Last spring, CHS reported on the family legal fight holding up agreement on a $23.5 million deal to sell the land to developers over a plan to transfer ownership of the property to a land trust that would come under community control. By the end of summer, a King County Superior Court judge had sided with the family partnership, paving the way for the Bangassers to end 75 years of ownership on the block. Along the way, the area has transitioned through periods of street violence, drug dealing, and intensely focused policing at the corner while also becoming a flashpoint for concerns over gentrification and the loss of black-owned businesses and community in the neighborhood.
California-based multifamily housing developer Lennar and global shopping developer Regency Centers along with the designers at Encore Architects will present their plan Wednesday night for a seven-story apartment development with 440 units, plans for a large grocery store, and a pharmacy, and an underground parking lot with room for 482 cars.
Last week at a community meeting, developers provided a preview off the plan for a horseshoe-shaped, block-long building that Lennar and Regency would fund and a smaller building on the south end of the block financed by the Africatown partnership with around 60% of the units created as affordable housing. Around a third of the units in the main building will also be planned as affordable housing, developers tell CHS, under the city’s HALA and MFTE programs.
Neighbors also heard about plans for a 30,000-square-foot grocery store included in the plan to be anchored by what was described as a local grocer. A representative said the project partners are not yet disclosing who the grocer is and are also not yet identifying the pharmacy chain lined up to move into 10,000 square feet of retail space in the project. There will also be some commercial spaces designed for smaller businesses, representatives said last week.
This week, the design board will assess the architectural approach to the important neighborhood project.

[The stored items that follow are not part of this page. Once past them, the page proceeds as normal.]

Lemma below_lower c d d' x : d' <= d -> below c d x -> below c d' x.
Proof using. intros Hle (r&?&?&?). exists r. split; [done|]. split; [done|lia]. Qed.

Lemma assigned_ok_mismatch c ts vs t e : (length ts =? length vs)%nat = false -> extends (assign_targets ts vs c) C ->
  counted c -> (t, e) ∈ seed_values ts vs -> assigned_ok c false t e.
Proof.
  intros Hlen He Hc Hin. assert (t ∈ ts) as Hts by (rewrite <- (seed_names_of ts vs); apply list_elem_of_In, in_map_iff;
    exists (t, e); split; [done|by apply list_elem_of_In]).
  assert ((length vs =? length ts)%nat = false) as Hlen' by (by rewrite Nat.eqb_sym).
  destruct (scan_mismatch_grown function_scope ts vs c) as (Hs&Hcs&_). pose proof (seed_spread ts vs t e Hlen' Hin) as Hv.
  change (assign_targets ts vs c) with (note_assignments (pair_targets ts vs) (scan_mismatch ts vs c)) in He.
  pose proof (note_assignments_extends (pair_targets ts vs) (scan_mismatch ts vs c)) as Hn.
  intros x -> Hb Hd. split.
  - intros r z Hr Hh Hz. destruct Hv as [->| ->]; [done|]. eapply marked_extends; [etransitivity; [exact Hn|exact He]|].
    unfold scan_mismatch. rewrite Hlen. simpl. eapply sources_marked; [exact Hh|].
    eapply below_lower; [|exact Hz]. etransitivity; [by apply (min_depth_le c ts (Identifier x))|].
    rewrite (declared_depth (C := C) c x r); try done. do 2 (etransitivity; [done|]). exact He.
  - intros Ha r Hr. split; [done|]. intros Hx. exfalso.
    destruct (note_assignments_in (pair_targets ts vs) (scan_mismatch ts vs c) (Identifier x) ENull) as (c1&Hc1&Hcc&He1); [|done|by apply Hcs|].
    + unfold pair_targets. rewrite Hlen. apply list_elem_of_In, in_map_iff. exists (Identifier x). split; [done|by apply list_elem_of_In].
    + destruct (assignment_safe x ENull true c1 r Hb eq_refl) as (_&_&?); try done.
      eapply declares_extends; [|exact Hd]. by etransitivity.
Qed.

Lemma multi_assign_ok p c c' ts vs us st st1 st2 f : assign_evals st (seed_values ts vs) us st1 -> Inv p c st -> counted c ->
  extends (assign_targets ts vs c) C -> extends (assign_targets ts vs c) c' ->
  (forall f, f ∈ flat_map (assign_flow (length ts =? length vs)%nat) (seed_values ts vs) -> flow_ok f = true) ->
  store_all sites (seed_values ts vs) us st1 = (st2, f) -> confined st2 -> f = None /\ Inv p c' st2 /\ temps st2 = temps st.
Proof.
  intros Hev Hi Hc HeC Hec Hf Hst Hcf.
  assert (extends c (assign_targets ts vs c)) as Hg.
  { etransitivity; [apply (scan_mismatch_grown function_scope ts vs c)|apply (note_assignments_extends (pair_targets ts vs))]. }
  apply (assigns_ok p c c' (seed_values ts vs) us st st1 st2 f (length ts =? length vs)%nat); try done; try by etransitivity.
  intros t e Hin. destruct (length ts =? length vs)%nat eqn:Hlen; [|by eapply assigned_ok_mismatch].
  assert (pair_targets ts vs = seed_values ts vs) as Hp by (unfold pair_targets, seed_values; by rewrite (Nat.eqb_sym (length vs)), Hlen).
  destruct (note_assignments_in (pair_targets ts vs) c t e) as (c1&?&?&?); try done; [by rewrite Hp| |by eapply assigned_ok_one].
  unfold assign_targets, scan_mismatch in HeC. by rewrite Hlen in HeC.
Qed.

(** ** Expression statements *)
Lemma flow_ok_nil t h : flow_ok (mkFlow t [] h) = true.
Proof using. unfold ReleaseFlow.flow_ok. simpl. apply orb_true_iff. right. by apply forallb_forall. Qed.

(** A store of something the analysis records nothing of goes to no approved local. *)
Lemma unrecorded_store_ok p c c' t x v st st1 st2 f : Inv p c st -> later st st1 ->
  taken st [] v -> (forall n, n ∈ objects v -> (n < next st1)%nat) -> extends c C -> extends c c' ->
  (t = Identifier x -> x <> "_"%string -> declares c x -> x ∉ sites) -> (forall y, t = Identifier y -> y = x) ->
  store sites t false v st1 = (st2, f) -> confined st2 -> f = None /\ Inv p c' st2 /\ temps st2 = temps st.
Proof.
  intros Hi Hl Htk Hn HeC Hec Hx Ht Hst Hcf.
  destruct (shared_ok p c' st [(kind_of st t false, v)] st1 (inv_extends _ _ _ _ Hec Hi) Hl) as (st3&Heq&?&?).
  - eapply confined_wider; [by eapply store_wider|exact Hcf].
  - intros a Ha. apply list_elem_of_singleton in Ha as ->. split; [|done]. exists [], true.
    apply (sourced_store p c c'); try done. intros y s Hy Hb _ _ Hd. split; [apply flow_ok_nil|]. split; [done|].
    intros r _ _. split; [done|]. intros Hs. pose proof (Ht y Hy). subst y. by destruct (Hx Hy Hb Hd).
  - left. simpl. lia.
  - repeat constructor.
  - rewrite (store_process st) in Hst by (by apply same_later). simpl in Heq.
    destruct (process _ st1) as [st4 [w|]]; simpl in *; simplify_eq. done.
Qed.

The project’s preferred design “shifts density onto the northern portion of the site to provide room for additional housing to the south,” the project architect writes. “By creating two sites, a neighborhood group has the opportunity to develop the southern parcel and retain community ownership within the block.”
The development hinges on Central District zoning changes planned as part of the city’s Housing Affordability and Livability Agenda — or a special rezone will be required. Early designs call for the seven-story building to be 70-feet tall, five feet higher than The Central Apartments across 23rd but below the 85-foot threshold that could be allowed in the area eventually under HALA.